Casey Dean inspects a McDonald's burger he bought in 1995 with friend Eduards Nits and kept in an Australian shed for years. (Photo: AFP)
A McDonald's burger allegedly bought in 1995 and kept in an Australian shed for years has never decomposed, according to two men who now refer to the quarter-century Quarter Pounder as their "mate".
Casey Dean, 39, and Eduards Nits, 38, claim they ordered the Quarter Pounder with cheese from a McDonald's outlet in Adelaide as teenagers -- and have hung onto it ever since.
Their claims have been publicised several times in Australia over the years, but have made headlines again just days after a livestream of a decade-old McDonald's cheeseburger displayed in a glass case in Iceland went viral.
The American chain closed its only three branches in Iceland during the island's financial crisis in 2009 and just before the restaurant's closure, Hjortur Smarason bought a menu for conservation.
He first kept the meal in his garage but then lent it to the National Museum of Iceland, after which it was moved to a hotel in the capital Reykjavik for a while.

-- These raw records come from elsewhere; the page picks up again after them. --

Lemma rearm_outcome instance t permit c h :
  t.(t_instance_name) = instance →
  outcome instance t (CallRearm permit c h)
    (rearm_after_route_recovery t permit c h).1 (rearm_after_route_recovery t permit c h).2.
Proof.
  intros Hn. unfold rearm_after_route_recovery.
  destruct (runtime_control_validate c) as [[] |] eqn:Hc; [| apply out_malformed].
  cbn [is_ok negb]. rewrite Hn. destruct (authorizes permit instance c _) as [[] |] eqn:Ha;
    [| apply out_rejected; [done | apply rejection_code_ok]].
  destruct (t_session t) as [s |] eqn:Hs; [| by apply out_rejected].
  destruct (rearm_refusal t s permit c h) as [code |] eqn:Hr.
  { apply out_rejected; [done | by eapply rearm_refusal_code]. }
  apply rearm_refusal_none in Hr as (? & ? & <- & ? & ?).
  destruct (_ || _) eqn:E; [apply out_none |]. reflect_bools.
  apply (out_rearm instance t s); try done. by apply String.eqb_eq.
Qed.

(** Every call ends in one of the outcomes. *)
Lemma call_outcome instance t k :
  t.(t_instance_name) = instance →
  outcome instance t k (override_call k t).1 (override_call k t).2.
Proof.
  intros Hn. destruct k as [p c b now | p c h | att now | now | h | att now | now | p j w]; simpl.
  - by apply submit_outcome.
  - by apply rearm_outcome.
  - unfold confirm_applied. case_bool_decide as Hp; [| apply out_none]. cbn [negb].
    destruct (t_session t) as [s |] eqn:Hs; [| apply out_none].
    assert (override_live t = true) by (by apply live_phase; left).
    destruct (_ || _ || _ || _) eqn:E; [eapply restore_outcome; eauto |]. reflect_bools.
    apply out_applied; try done. by destruct (snapshot_validate att) as [[] |].
  - unfold apply_failed. destruct (override_live t) eqn:Hl; [| apply out_none].
    unfold begin_restore. destruct (t_session t) as [s |] eqn:Hs; [| apply out_none].
    apply (out_restore instance t _ s ApplyFailed now); auto.
  - unfold tick. destruct (override_live t) eqn:Hl; [| apply out_none]. cbn [negb].
    destruct (t_session t) as [s |] eqn:Hs; [| apply out_none].
    destruct (tick_reason t s h); [eapply restore_outcome; eauto | apply out_none].
  - unfold confirm_restored. case_bool_decide as Hp; [| apply out_none]. cbn [negb].
    destruct (t_session t) as [s |] eqn:Hs; [| apply out_none].
    destruct (_ || _ || _) eqn:E; [apply out_none |]. reflect_bools. subst att.
    unfold with_phase. rewrite Hs. apply out_restored; try done.
    by destruct (validate_restore_baseline (s_baseline s)) as [[] |].
  - unfold retry_restore. case_bool_decide as Hp; [| apply out_none]. cbn [negb].
    destruct (t_session t) as [s |] eqn:Hs; [| apply out_none].
    destruct (s_restore_reason s) as [reason |] eqn:Hr; [| apply out_none]. by apply out_retry.
  - unfold override_release. case_bool_decide as Hp; [| apply out_none]. cbn [negb fail_if mbind result_bind].
    destruct (t_session t) as [s |] eqn:Hs; [| apply out_none]. cbn [ok_or mbind result_bind].
    destruct (_ || _ || _) eqn:E; [apply out_none |]. reflect_bools.
    repeat match goal with H : String.eqb _ _ = true |- _ => apply String.eqb_eq in H as <- end.
    by apply out_released.
Qed.

(** *** The invariant holds *)

Lemma authorizes_inv p instance c now :
  authorizes p instance c now = Ok tt ↔
  authorizes_identity p instance c = Ok tt ∧ now ≠ 0%N ∧ (now < c.(rc_deadline_boot_ms))%N
  ∧ (c.(rc_deadline_boot_ms) ≤ p.(rp_deadline_boot_ms))%N.
Proof.
  unfold authorizes. rewrite then_ok, fail_if_ok, !orb_false_iff, N.eqb_neq, N.leb_gt, N.ltb_ge. tauto.
Qed.

Lemma started_nonzero phase s now :
  phase_facts phase s → default (N.max now 1) s.(s_restore_started_boot_ms) ≠ 0%N.
Proof.
  destruct phase; simpl; [done | | | |].
  - intros (_ & _ & ->). apply max_1_nonzero.
  - intros (_ & _ & ->). apply max_1_nonzero.
  - by intros [_ (n & -> & ?)].
  - by intros [_ (n & -> & ?)].
Qed.

Lemma open_session instance t s :
  tracker_ok instance t → t.(t_session) = Some s → session_ok instance t.(t_phase) s.
Proof. intros [_ H] E. by rewrite E in H. Qed.

Lemma outcome_ok instance t k a t' :
  tracker_ok instance t → outcome instance t k a t' → tracker_ok instance t'.
Proof.
  intros Ht Ho. pose proof (open_session instance t) as Hs. specialize (λ s, Hs s Ht).
  destruct Ht as [Hn Ht0]. inversion Ho; subst; try done; split; simpl; try done;
    try match goal with H : t_session t = Some ?s |- _ => destruct (Hs s H) as [Ha Hb Hp] end;
    try match goal with H : authorizes _ _ _ _ = _ |- _ => apply authorizes_inv in H as (? & ? & ? & ?) end;
    split; simpl; try done.
  - split; [by eexists |]. eexists. split; [done |]. by eapply started_nonzero.
  - match goal with H : _ ∨ _ |- _ => destruct H as [E | E]; rewrite E in Hp end; simpl in Hp; tauto.
  - match goal with E : t_phase t = _ |- _ => rewrite E in Hp end. simpl in Hp.
    split; [by exists now | tauto].
  - match goal with E : t_phase t = _ |- _ => rewrite E in Hp end. exact Hp.
Qed.

Lemma recovered_inv instance permit control baseline now t action :
  recover_after_restart instance permit control baseline now = Ok (t, action) →
  authorizes_identity permit instance control = Ok tt
  ∧ validate_for_permit baseline permit = Ok tt
  ∧ t = {| t_instance_name := instance; t_phase := PhaseRestoring;
           t_session := Some {| s_permit := permit; s_baseline := baseline; s_control := control;
                                s_applied_ack := None;
                                s_restore_reason := Some InstanceRestarted;
                                s_restore_started_boot_ms := Some (N.max now 1) |} |}
  ∧ action = Restore baseline InstanceRestarted (restoration_ack control (N.max now 1) Restoring).
Proof.
  unfold recover_after_restart. intros H. do 4 apply then_ok in H as [? H].
  apply ret_ok_inv in H. by injection H as <- <-.
Qed.

Lemma reachable_ok instance t : override_reachable instance t → tracker_ok instance t.
Proof.
  induction 1 as [t H | permit control baseline now t action H | t k _ IH].
  - unfold tracker_new in H. apply then_ok in H as [_ H]. apply ret_ok_inv in H as <-. by split.
  - apply recovered_inv in H as (Ha & Hb & -> & _). split; [done |]. split; [done | done |]. simpl.
    split; [by eexists |]. eexists. split; [done | apply max_1_nonzero].
  - eapply outcome_ok; [exact IH | apply call_outcome, IH].
Qed.

Lemma reachable_outcome instance t k :
  override_reachable instance t →
  outcome instance t k (override_call k t).1 (override_call k t).2.
Proof. intros H%reachable_ok. apply call_outcome, H. Qed.

(** ** Acknowledgements *)

Lemma control_of_session instance t s :
  tracker_ok instance t → t.(t_session) = Some s → runtime_control_validate s.(s_control) = Ok tt.
Proof.
  intros Ht E. destruct (open_session _ _ _ Ht E) as [Ha _ _].
  by apply authorizes_identity_exact in Ha as (_ & ? & _).
Qed.

Lemma evidence_hex_name name name' s n :
  evidence_hex name s n = Ok tt → evidence_hex name' s n = Ok tt.
Proof. unfold evidence_hex. by rewrite !fail_if_ok. Qed.

(** The parts an acknowledgement copies from a valid control are valid. *)
Lemma ack_of_ok c q now st top d u code :
  runtime_control_validate c = Ok tt → sequence_ok q → now ≠ 0%N →
  validate_optional_rate "download" d = Ok tt → validate_optional_rate "upload" u = Ok tt →
  ack_validate_state (ack_of c q now st top d u code) = Ok tt →
  ack_validate (ack_of c q now st top d u code) = Ok tt.
Proof.
  intros []%runtime_control_validate_ok ? ? ? ? ?. apply ack_validate_ok.
  split; first [done | by eapply evidence_hex_name].
Qed.

Lemma restoration_ack_ok c now st :
  runtime_control_validate c = Ok tt → now ≠ 0%N → st = Restoring ∨ st = Restored →
  ack_validate (restoration_ack c now st) = Ok tt.
Proof.
  intros Hc Hn Hst. pose proof (co_sequence c (proj1 (runtime_control_validate_ok c) Hc)).
  apply ack_of_ok; try done. by destruct Hst as [-> | ->].
Qed.

Lemma rejected_ack_ok c now code :
  runtime_control_validate c = Ok tt → require_code code = Ok tt →
  ack_validate (rejected_ack c now code) = Ok tt.
Proof.
  intros Hc Hd. pose proof (co_sequence c (proj1 (runtime_control_validate_ok c) Hc)) as [? ?].
  apply ack_of_ok; try done; [unfold sequence_ok; lia | apply max_1_nonzero].
Qed.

Now the burger is on display like a work of art inside a glass case at a hostel in in southern Iceland.
Dean, owner of the Australian rival for the oldest McDonald's, said he understood why some might be sceptical about their claim, but argues the packaging -- waxy paper and a cardboard ring -- accurately date the burger to the mid-1990s.
"Being teenagers we ordered a truckload of food, and it was just way too much," Dean told AFP. "It started a chain of events where we were joking 'imagine if we kept this forever', and here we are."
Though the burger has shrunk a little from its original size, its shape remains intact, there are no signs of mould, and it doesn't smell.
The men say their relationship with the Quarter Pounder will span 25 years by November 2020, a milestone even many marriages fail to reach.
Storage for the ancient Aussie burger has been less considered, though it has mostly been kept under lock and key in a box made of timber and cardboard.
That box spent about a decade jumbled up with clothing inside a shed in Adelaide, where temperatures regularly top 30 degrees Celsius in summer.
"The rats had actually eaten through the plastic bag, heaps of clothes, got into the box and they'd left the burger," he said.
Dean is steadfast that the pair would never part with it despite fielding offers from around the world when it first came to public attention in 2015.
A McDonald's spokeswoman did not dispute their assertion, saying the question of why some of its burgers did not decay came up "from time to time" but there was a "simple explanation".
"The reason why our burgers sometimes don't go mouldy when left out at room temperature, in a dry environment, is that once the food is cooked there isn't enough moisture to support bacterial growth to break it down," she said.
"Instead, it simply dries out."
Tim Crowe, an Australian nutrition scientist and accredited practising dietitian, said high salt content makes McDonald's burgers particularly resistant to decay.
"There is nothing insidious about the content of McDonald's food here," he told the ABC.
"It is simply a matter of low moisture and high salt content of the food."